34e Congrès de la Société Française d'Endocrinologie - du 11 au 14 octobre 2017, Poitiers |

CO-012

Expression surrénalienne du GIPR (Glucose-dependent Insulinotropic Peptide Receptor) et microduplications de la région 19q13 dans le syndrome de Cushing dépendant de l’alimentation

AL. Lecoq^a (Dr), C. Stratakis^b (Pr), S. Viengchareun^a (Dr), R. Chaligné^c (Dr), L. Tosca^d (Dr), V. Deméocq^a (M.), M. Hage^e (Mme), A. Berthon^b (Mme), P. Hanna^f (M.), J. Young^a (Pr), M. Lombès^a (Dr), I. Bourdeau^g (Dr), D. Maiter^h (Pr), A. Tabarinⁱ (Pr), J. Bertherat^j (Pr), H. Lefebvre^k (Pr), W. De Herder^l (Pr), E. Louiset^k (Dr), A. Lacroix^g (Pr), P. Chanson^m (Pr), J. Bouligand^a (Dr), P. Kamenicky*^a (Dr)

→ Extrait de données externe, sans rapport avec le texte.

(** The record of the step at a place of a stage's chain; one that is not final may be of
    the step that ended the run. *)
Definition told_step (final : bool) (st : Stage) (i : nat) (r : StepRecord) : Prop :=
  exists step, sg_Chain st !! i = Some step /\ sr_Index r = (i + 1)%nat /\ sr_Skill r = sp_Skill step /\
    match ss_Steps (plan_stage ext st) !! i with
    | Some (Some skip) => sr_Status r = StatusSkipped /\ sr_Skip r = Some skip /\ sr_CommitStatus r = CommitStatusEmpty
    | _ => sr_Skip r = None /\ ((sr_Status r = StatusCompleted /\ commit_told (stage_policy st i) r) \/ (final = false /\ end_told (stage_policy st i) r))
    end.
(** The records of a stage: all are final but, in a stage that failed, the last one. *)
Definition told_steps (final : bool) (st : Stage) (steps : list StepRecord) : Prop :=
  forall i r, steps !! i = Some r -> told_step (final || bool_decide (S i < length steps)%nat) st i r.

Definition told_stage (final : bool) (k : nat) (st : Stage) (g : StageRecord) : Prop :=
  gr_Index g = (k + 1)%nat /\ gr_Name g = sg_Name st /\ gr_Skip g = ss_Stage (plan_stage ext st) /\
  gr_Status g = (if bool_decide (is_Some (ss_Stage (plan_stage ext st))) then StatusSkipped else if final then StatusCompleted else StatusFailed) /\
  told_steps final st (gr_Steps g) /\ (final = true -> length (gr_Steps g) = length (sg_Chain st)).

(** The chain's invariant, after [i] steps of the stage at place [length pre]. *)
Definition writing (pre : list StageRecord) (st : Stage) (i : nat) (w : RunWorld) : Prop :=
  forall m, rw_mw w = Some m -> exists g, mf_Stages m = pre ++ [g] /\ gr_Index g = (length pre + 1)%nat /\ gr_Name g = sg_Name st /\ gr_Skip g = None /\ gr_Status g = StatusRunning /\
    length (gr_Steps g) = i /\ told_steps true st (gr_Steps g) /\ totals_ok m /\ committed_msgs (all_steps (pre ++ [g])) = commit_msgs (rw_acts w).
Definition stopped (pre : list StageRecord) (st : Stage) (w : RunWorld) : Prop :=
  forall m, rw_mw w = Some m -> exists g, mf_Stages m = pre ++ [g] /\ gr_Index g = (length pre + 1)%nat /\ gr_Name g = sg_Name st /\ gr_Skip g = None /\ gr_Status g = StatusRunning /\
    told_steps false st (gr_Steps g) /\ totals_ok m /\
    (committed_msgs (all_steps (pre ++ [g])) = commit_msgs (rw_acts w) \/ exists msg, committed_msgs (all_steps (pre ++ [g])) ++ [msg] = commit_msgs (rw_acts w)).

Lemma told_step_weaken b st i r : told_step true st i r -> told_step b st i r.
Proof. intros (step & H1 & H2 & H3 & H4). exists step. split_and!; [done..|]. destruct (ss_Steps _ !! i) as [[]|]; [done|..]; naive_solver. Qed.

Lemma told_steps_push b st steps r :
  told_steps true st steps -> told_step b st (length steps) r -> told_steps b st (steps ++ [r]).
Proof.
  intros Hs Hr i x Hx. apply lookup_snoc_Some in Hx as [[Hlt Hx]|[-> <-]]; [|].
  - apply told_step_weaken. specialize (Hs i x Hx). by rewrite orb_true_l in Hs.
  - rewrite length_app. cbn. rewrite bool_decide_false by lia. by rewrite orb_false_r.
Qed.

Lemma told_steps_weaken st steps : told_steps true st steps -> told_steps false st steps.
Proof. intros Hs i x Hx. apply told_step_weaken. exact (Hs i x Hx). Qed.

Lemma commit_msgs_app a b : commit_msgs (a ++ b) = commit_msgs a ++ commit_msgs b.
Proof. apply omap_app. Qed.
Lemma commit_msgs_quiet s acts : Forall (quiet s) acts -> commit_msgs acts = [].
Proof. induction 1 as [|a l Ha _ IH]; [done|]. unfold commit_msgs in *. cbn. by destruct a. Qed.
Lemma committed_app a b : committed_msgs (a ++ b) = committed_msgs a ++ committed_msgs b.
Proof. apply omap_app. Qed.
Lemma committed_none r : sr_CommitStatus r <> CommitStatusCommitted -> committed_msgs [r] = [].
Proof. intros Hr. unfold committed_msgs. cbn. by rewrite bool_decide_false. Qed.

Lemma committed_nil rs : Forall (fun r => sr_CommitStatus r <> CommitStatusCommitted) rs -> committed_msgs rs = [].
Proof. induction 1 as [|r rs Hr _ IH]; [done|]. unfold committed_msgs in *. cbn. by rewrite bool_decide_false. Qed.

Lemma writing_stopped pre st i w : writing pre st i w -> stopped pre st w.
Proof. intros Hw m Hm. destruct (Hw m Hm) as (g & ? & ? & ? & ? & ? & _ & Ht & ? & ?). exists g. split_and!; try done; [by apply told_steps_weaken|by left]. Qed.

(** The acts of a step before its commit change nothing here. *)
Lemma stopped_acts pre st w acts : commit_msgs acts = [] -> stopped pre st w -> stopped pre st (MkRunWorld (rw_acts w ++ acts) (rw_mw w)).
Proof. intros Ha Hs m Hm. destruct (Hs m Hm) as (g & Hg). exists g. cbn. rewrite commit_msgs_app, Ha, app_nil_r. exact Hg. Qed.
(** The status that is set is the one that is read, where there is a status line. *)
Lemma adrStatus_with doc st : nl ∉ st -> adrStatus doc <> [] -> adrStatus (withADRStatus doc st) = TrimSpace st.
Proof.
  intros Hst Hs. rewrite adrStatus_lines in Hs. rewrite adrStatus_lines, withADRStatus_lines by done. unfold status_of in *.
  induction (split_byte nl doc) as [|l ls IH]; [done|]. rewrite fmap_cons. cbn [List.find] in *.
  assert (sub_status (status_text st) l = if status_line l then status_text st else l) as -> by done. destruct (status_line l) eqn:E.
  - rewrite status_text_line. change (drop 7 (status_text st)) with (bs " " ++ st). apply (TrimSpace_blank " "). by left.
  - rewrite E. by apply IH.
Qed.

(** ** File names and numbers *)

Lemma c_slug_high y : (128 <= y)%Z -> c_slug y = false.
Proof. intros Hy. unfold c_slug, cor, c_lower, c_digit. apply not_true_iff_false. rewrite orb_true_iff, !between_spec. lia. Qed.

Lemma c_id_high y : (128 <= y)%Z -> c_id y = false.
Proof. intros Hy. unfold c_id, cor at 1. rewrite c_slug_high by done. unfold one. apply Z.eqb_neq. change (bz "-") with 45%Z. lia. Qed.

Definition is_num (num : gostring) : Prop := length num = 4 /\ Forall (in_class c_digit) num.

(** The name of a decision's file is its number, its slug and the suffix. *)
Lemma adr_name_inv name num slug : adr_name name = Some (num, slug) ->
  name = num ++ "-" ++ slug ++ ".md" /\ is_num num /\ Forall (in_class c_id) slug.
Proof.
  unfold adr_name, adrFileRe. cbn [cats]. rewrite find_bol. unfold match_here. rewrite run_Cat. intros Hf.
  match type of Hf with _ <$> ?x = _ => destruct x as [m|] eqn:H; [|done] end. cbn in Hf. injection Hf as Hn Hs. revert Hn Hs.
  apply run_captures in H as (s0 & K0 & H); [|done]. inversion K0; subst s0. rewrite run_Cat, run_Grp in H.
  apply run_captures in H as (s1 & K1 & H); [|done]. apply mt_digits in K1 as (n & Hr1 & Hp1 & Hl & Hd). rewrite run_Cat in H.
  apply run_captures in H as (s2 & K2 & H); [|done]. apply mt_lit_inv in K2 as [Hr2 Hp2]; [|by apply ascii_lit]. rewrite run_Cat, run_Grp in H.
  apply run_captures in H as (s3 & K3 & H); [|done]. rewrite run_Cat in H.
  apply run_captures in H as (s4 & K4 & H); [|done]. apply mt_lit_inv in K4 as [Hr4 Hp4]; [|by apply ascii_lit].
  apply run_captures in H as (s5 & K5 & H); [|done]. inversion K5 as [| | | | | | | | | |? Heol| | |]; subst s4. injection H as <-.
  inversion K3 as [| |? ? ? s6 ? Ha Hb| | | | | | | | | | |]; subst. apply mt_cls_inv in Ha as (b & Hr6 & Hp6 & Hb6); [|exact c_slug_high].
  apply mt_star_class in Hb as (v & Hr7 & Hp7 & Hv); [|exact c_id_high].
  assert (rest s5 = []) as Hend by (unfold at_eol in Heol; by destruct (rest s5)). rewrite Hend in Hr4.
  change (rest (start_of name)) with name in Hr1. change (pos (start_of name)) with 0 in *. rewrite Hr2, Hr6, Hr7, Hr4, app_nil_r in Hr1.
  assert (name = n ++ "-" ++ (b :: v) ++ ".md") as Hname by (rewrite Hr1; by rewrite <- ?app_assoc).
  assert (slice name 0 (pos s1) = n) as Hg1.
  { rewrite Hname. apply (slice_mid [] n ("-" ++ (b :: v) ++ ".md")); [done|]. simpl. lia. }
  assert (slice name (pos s2) (pos s3) = b :: v) as Hg2.
  { rewrite Hname. rewrite (app_assoc n "-"). apply slice_mid; rewrite length_app; change (length (bs "-")) with 1 in *; cbn [length]; lia. }
  intros <- <-. unfold group. cbn [group_at m_caps List.find fst Nat.eqb fmap option_fmap option_map snd]. rewrite Hg1, Hg2.
  split_and!; [done|done|]. constructor; [|done]. destruct Hb6 as [Hb1 Hb2]. split; [done|]. unfold c_id, cor. by rewrite Hb2.
Qed.

Lemma slug_inv slug : MatchString slugRe slug = true -> exists c v, slug = c :: v /\ in_class c_slug c /\ Forall (in_class c_id) v.
Proof.
  unfold slugRe. cbn [cats]. intros (s' & Hm)%MatchString_bol. inversion Hm as [| |? ? ? s1 ? Ha Hb| | | | | | | | | | |]; subst.
  apply mt_cls_inv in Ha as (c & Hr & _ & Hc1 & Hc2); [|intros y Hy; unfold c_lower; apply not_true_iff_false; rewrite between_spec; lia].
  assert (forall y, c_slug y = true -> (y < 128)%Z /\ c_id y = true) as Hs.
  { intros y Hy. split; [|unfold c_id, cor; by rewrite Hy]. unfold c_slug, cor, c_lower, c_digit in Hy. rewrite orb_true_iff, !between_spec in Hy. lia. }
  assert (within c_id (Cat (Star (Cls c_slug)) (Cat (Star (Cat (lit "-") (Plus (Cls c_slug)))) Eol))) as Hw.
  { cbn [within Plus lit]. split_and!; try done. intros y Hy%Z.eqb_eq. subst y. done. }
  assert (rest s' = []) as He.
  { inversion Hb as [| |? ? ? s2 ? _ Hb2| | | | | | | | | | |]; subst. inversion Hb2 as [| |? ? ? s3 ? _ Hb3| | | | | | | | | | |]; subst.
    inversion Hb3 as [| | | | | | | | | |? He| | |]; subst. unfold at_eol in He. by destruct (rest s'). }
  destruct (mt_within _ _ _ _ Hb Hw) as (v & Hv & _ & Hf). rewrite He, app_nil_r in Hv. change (rest (start_of slug)) with slug in Hr.
  exists c, v. rewrite Hr, Hv. split_and!; [done| |done]. split; [done|]. unfold c_slug, cor. by rewrite Hc2.
Qed.

Lemma id_inv id : MatchString adrIDRe id = true -> exists num, id = "ADR-" ++ num /\ is_num num.
Proof.
  unfold adrIDRe. cbn [cats]. intros (s' & Hm)%MatchString_bol. inversion Hm as [| |? ? ? s1 ? Ha Hb| | | | | | | | | | |]; subst.
  change (mt (lit "ADR-") (start_of id) s1) in Ha. apply mt_lit_inv in Ha as [Hr _]; [|by apply ascii_lit]. inversion Hb as [| |? ? ? s2 ? Hc He| | | | | | | | | | |]; subst.
  apply (mt_digits 4) in Hc as (v & Hv & _ & Hl & Hf). inversion He as [| | | | | | | | | |? He'| | |]; subst.
  unfold at_eol in He'. destruct (rest s') eqn:E; [|done]. rewrite app_nil_r in Hv. exists v. change (rest (start_of id)) with id in Hr.
  rewrite Hr, Hv. done.
Qed.

Lemma num_unique num num' (u u' : gostring) : is_num num -> is_num num' -> num ++ u = num' ++ u' -> num = num' /\ u = u'.
Proof. intros [Hl _] [Hl' _] E. apply app_inj_1 in E; [done|congruence]. Qed.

^a Inserm U1185, Le Kremlin-Bicêtre, FRANCE ; ^b NIH, Bethesda, ÉTATS-UNIS ; ^c Institut Curie, Paris, FRANCE ; ^d Assistance Publique-Hôpitaux de Paris, Hôpital Antoine Beclere, Clamart, FRANCE ; ^e Inserm U1185, Le Kremlin-Bicetre, FRANCE ; ^f Inserm U1169, Le Kremlin-Bicêtre, FRANCE ; ^g Université de Montréal, Montréal, CANADA ; ^h Cliniques Universitaires Saint-Luc, Bruxelles, BELGIQUE ; ⁱ CHU de Bordeaux, Bordeaux, FRANCE ; ^j Assistance Publique-Hôpitaux de Paris, Hôpital Cochin, Hôpital Cochin, FRANCE ; ^k INSERM U982, Rouen, FRANCE ; ^l Erasmus MC, Rotterdam, PAYS-BAS ; ^m Assistance Publique-Hôpitaux de Paris, Hôpital de Bicêtre, Le Kremlin-Bicêtre, FRANCE

* peter.kamenicky@aphp.fr

Le syndrome de Cushing dépendant de l’alimentation est dû à l’expression illégitime du GIPR (Glucose-dependent Insulinotropic Peptide Receptor) dans les adénomes ou dans les hyperplasies surrénaliennes. Les mécanismes moléculaires conduisant à l’expression ectopique du GIPR dans les lésions surrénaliennes, qui confèrent une sensibilité anormale au GIP, ne sont pas connus.

Nous avons analysé 16 échantillons surrénaliens obtenus à partir de 14 patients présentant un syndrome de Cushing GIP-dépendant et d’un patient avec un hyperaldostéronisme GIP-dépendant.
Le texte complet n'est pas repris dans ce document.